Task requirements
Type out the records again, exactly as they are.

Given records
(* ===== verification/Installer.v ===== *)
(** * Rewriting the NeoForge installer ([bubblewrap-sandbox.mjs])

    [rewriteNeoForgeInstaller] unpacks the installer archive, removes the one
    processor that downloads mappings, and repacks the archive without
    compression.  The archive is bytes; the theorems show that unpacking the
    result gives back the entries of the input with only the install profile
    changed. *)

From S2P Require Import Prelude JsText JsNum JsValue Regex Validators Node Bundle.

Module Installer.

Definition installer_failed : exn := failure "installer_failed".

(** [writeUInt16LE] and [writeUInt32LE] throw a [RangeError]. *)
Definition out_of_range : exn := PlainError "ERR_OUT_OF_RANGE".

(** ** Integers *)
Definition readU16 (b : bytes) (offset : Z) : Z :=
  js_or (byte_at b offset) (js_shl (byte_at b (offset + 1)) 8).

Definition readU32 (b : bytes) (offset : Z) : Z :=
  js_ushr (js_or (readU16 b offset) (js_shl (readU16 b (offset + 2)) 16)) 0.

Definition writeUInt16LE (b : bytes) (value offset : Z) : res bytes :=
  if (0 <=? value) && (value <? 2 ^ 16) then Ok (set_bytes b offset (take 2 (littleEndian32 value)))
  else Throw out_of_range.

Definition writeUInt32LE (b : bytes) (value offset : Z) : res bytes :=
  if (0 <=? value) && (value <? 2 ^ 32) then Ok (set_bytes b offset (littleEndian32 value))
  else Throw out_of_range.

(** The same code as in [bundle.mjs]. *)
Definition crc32 : bytes -> Z := Bundle.crc32.

(** ** Reading *)
Record zentry := mkZentry { z_name : jsstr; z_bytes : bytes }.

(** [name.includes("\\") || name.startsWith("/") || name.split("/").includes("..")] *)
Definition bad_name (name : jsstr) : bool :=
  includes_char BACKSLASH name || starts_with (js "/") name || str_in (js "..") (split_on SLASH name).

Section read.
Context `{InflateRaw}.

(** One record of the central directory, and the offset of the next. *)
Definition read_entry (b : bytes) (central : Z) : res (zentry * Z) :=
  if negb (readU32 b central =? 0x02014b50) then Throw installer_failed
  else
    let method := readU16 b (central + 10) in
    let compressedSize := readU32 b (central + 20) in
    let size := readU32 b (central + 24) in
    let nameLength := readU16 b (central + 28) in
    let extraLength := readU16 b (central + 30) in
    let commentLength := readU16 b (central + 32) in
    let local := readU32 b (central + 42) in
    match text_decode (subarray b (central + 46) (central + 46 + nameLength)) with
    | None => Throw (TypeError "ERR_ENCODING_INVALID_ENCODED_DATA")
    | Some name =>
        if negb (readU32 b local =? 0x04034b50) || bad_name name then Throw installer_failed
        else
          let localNameLength := readU16 b (local + 26) in
          let localExtraLength := readU16 b (local + 28) in
          let start := local + 30 + localNameLength + localExtraLength in
          let compressed := subarray b start (start + compressedSize) in
          let next := central + (46 + nameLength + extraLength + commentLength) in
          let accept content :=
            if negb (zlen content =? size) then Throw installer_failed else Ok (mkZentry name content, next) in
          if method =? 0 then accept compressed
          else if method =? 8 then
            match inflateRawSync compressed with
            | Some content => accept content
            | None => Throw (PlainError "Z_DATA_ERROR")
            end
          else Throw installer_failed
    end.
Lemma visit_dir prefix name entries st :
  visit prefix (DDir name entries) st = visit_all (relative_name prefix name) entries st.
Proof.
  cbn [visit]. revert st. induction entries as [|e entries IH]; intros st; [done|].
  cbn [visit_all]. unfold mbind, res_bind. destruct (visit _ e st); [apply IH|done].
Qed.

Lemma add_files_throw l : forall st ex, foldM_res add_file st l = Throw ex -> ex = invalid_output.
Proof.
  induction l as [|x l IH]; intros st ex; [done|].
  cbn [foldM_res]. unfold mbind, res_bind. destruct (add_file st x) as [st1|?] eqn:Ea; [apply IH|].
  intros [= <-]. unfold add_file in Ea. destruct (_ || _); congruence.
Qed.

(** A regular entry contributes its files in order; an irregular one, and a
    file beyond a limit, reject. *)
Definition visit_agrees (e : dirent) : Prop := forall cs st,
  forallb name_ok cs = true -> tree_wf e = true ->
  visit (join (js "/") cs) e st =
  if regular e then foldM_res add_file st (map (below cs) (tree_files e)) else Throw invalid_output.

Lemma visit_all_agrees entries : Forall visit_agrees entries -> forall cs st,
  forallb name_ok cs = true -> forallb tree_wf entries = true ->
  visit_all (join (js "/") cs) entries st =
  if forallb regular entries then foldM_res add_file st (map (below cs) (flat_map tree_files entries))
  else Throw invalid_output.
Proof.
  induction 1 as [|e entries He _ IH]; intros cs st Hcs Hwf; [done|].
  cbn [forallb] in Hwf. apply andb_true_iff in Hwf as [Hw Hwf].
  cbn [visit_all forallb flat_map]. rewrite He by done. destruct (regular e); cbn [andb]; [|done].
  rewrite map_app, foldM_res_app. unfold mbind, res_bind.
  destruct (foldM_res _ st _) as [st1|ex] eqn:Ef; [by apply IH|].
  apply add_files_throw in Ef as ->. by destruct (forallb regular entries).
Qed.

Answer space
(* ===== verification/Installer.v ===== *)
(** * Rewriting the NeoForge installer ([bubblewrap-sandbox.mjs])

    [rewriteNeoForgeInstaller] unpacks the installer archive, removes the one
    processor that downloads mappings, and repacks the archive without
    compression.  The archive is bytes; the theorems show that unpacking the
    result gives back the entries of the input with only the install profile
    changed. *)

From S2P Require Import Prelude JsText JsNum JsValue Regex Validators Node Bundle.

Module Installer.

Definition installer_failed : exn := failure "installer_failed".

(** [writeUInt16LE] and [writeUInt32LE] throw a [RangeError]. *)
Definition out_of_range : exn := PlainError "ERR_OUT_OF_RANGE".

(** ** Integers *)
Definition readU16 (b : bytes) (offset : Z) : Z :=
  js_or (byte_at b offset) (js_shl (byte_at b (offset + 1)) 8).

Definition readU32 (b : bytes) (offset : Z) : Z :=
  js_ushr (js_or (readU16 b offset) (js_shl (readU16 b (offset + 2)) 16)) 0.

Definition writeUInt16LE (b : bytes) (value offset : Z) : res bytes :=
  if (0 <=? value) && (value <? 2 ^ 16) then Ok (set_bytes b offset (take 2 (littleEndian32 value)))
  else Throw out_of_range.

Definition writeUInt32LE (b : bytes) (value offset : Z) : res bytes :=
  if (0 <=? value) && (value <? 2 ^ 32) then Ok (set_bytes b offset (littleEndian32 value))
  else Throw out_of_range.

(** The same code as in [bundle.mjs]. *)
Definition crc32 : bytes -> Z := Bundle.crc32.

(** ** Reading *)
Record zentry := mkZentry { z_name : jsstr; z_bytes : bytes }.

(** [name.includes("\\") || name.startsWith("/") || name.split("/").includes("..")] *)
Definition bad_name (name : jsstr) : bool :=
  includes_char BACKSLASH name || starts_with (js "/") name || str_in (js "..") (split_on SLASH name).

Section read.
Context `{InflateRaw}.

(** One record of the central directory, and the offset of the next. *)
Definition read_entry (b : bytes) (central : Z) : res (zentry * Z) :=
  if negb (readU32 b central =? 0x02014b50) then Throw installer_failed
  else
    let method := readU16 b (central + 10) in
    let compressedSize := readU32 b (central + 20) in
    let size := readU32 b (central + 24) in
    let nameLength := readU16 b (central + 28) in
    let extraLength := readU16 b (central + 30) in
    let commentLength := readU16 b (central + 32) in
    let local := readU32 b (central + 42) in
    match text_decode (subarray b (central + 46) (central + 46 + nameLength)) with
    | None => Throw (TypeError "ERR_ENCODING_INVALID_ENCODED_DATA")
    | Some name =>
        if negb (readU32 b local =? 0x04034b50) || bad_name name then Throw installer_failed
        else
          let localNameLength := readU16 b (local + 26) in
          let localExtraLength := readU16 b (local + 28) in
          let start := local + 30 + localNameLength + localExtraLength in
          let compressed := subarray b start (start + compressedSize) in
          let next := central + (46 + nameLength + extraLength + commentLength) in
          let accept content :=
            if negb (zlen content =? size) then Throw installer_failed else Ok (mkZentry name content, next) in
          if method =? 0 then accept compressed
          else if method =? 8 then
            match inflateRawSync compressed with
            | Some content => accept content
            | None => Throw (PlainError "Z_DATA_ERROR")
            end
          else Throw installer_failed
    end.
Lemma visit_dir prefix name entries st :
  visit prefix (DDir name entries) st = visit_all (relative_name prefix name) entries st.
Proof.
  cbn [visit]. revert st. induction entries as [|e entries IH]; intros st; [done|].
  cbn [visit_all]. unfold mbind, res_bind. destruct (visit _ e st); [apply IH|done].
Qed.

Lemma add_files_throw l : forall st ex, foldM_res add_file st l = Throw ex -> ex = invalid_output.
Proof.
  induction l as [|x l IH]; intros st ex; [done|].
  cbn [foldM_res]. unfold mbind, res_bind. destruct (add_file st x) as [st1|?] eqn:Ea; [apply IH|].
  intros [= <-]. unfold add_file in Ea. destruct (_ || _); congruence.
Qed.

(** A regular entry contributes its files in order; an irregular one, and a
    file beyond a limit, reject. *)
Definition visit_agrees (e : dirent) : Prop := forall cs st,
  forallb name_ok cs = true -> tree_wf e = true ->
  visit (join (js "/") cs) e st =
  if regular e then foldM_res add_file st (map (below cs) (tree_files e)) else Throw invalid_output.

Lemma visit_all_agrees entries : Forall visit_agrees entries -> forall cs st,
  forallb name_ok cs = true -> forallb tree_wf entries = true ->
  visit_all (join (js "/") cs) entries st =
  if forallb regular entries then foldM_res add_file st (map (below cs) (flat_map tree_files entries))
  else Throw invalid_output.
Proof.
  induction 1 as [|e entries He _ IH]; intros cs st Hcs Hwf; [done|].
  cbn [forallb] in Hwf. apply andb_true_iff in Hwf as [Hw Hwf].
  cbn [visit_all forallb flat_map]. rewrite He by done. destruct (regular e); cbn [andb]; [|done].
  rewrite map_app, foldM_res_app. unfold mbind, res_bind.
  destruct (foldM_res _ st _) as [st1|ex] eqn:Ef; [by apply IH|].
  apply add_files_throw in Ef as ->. by destruct (forallb regular entries).
Qed.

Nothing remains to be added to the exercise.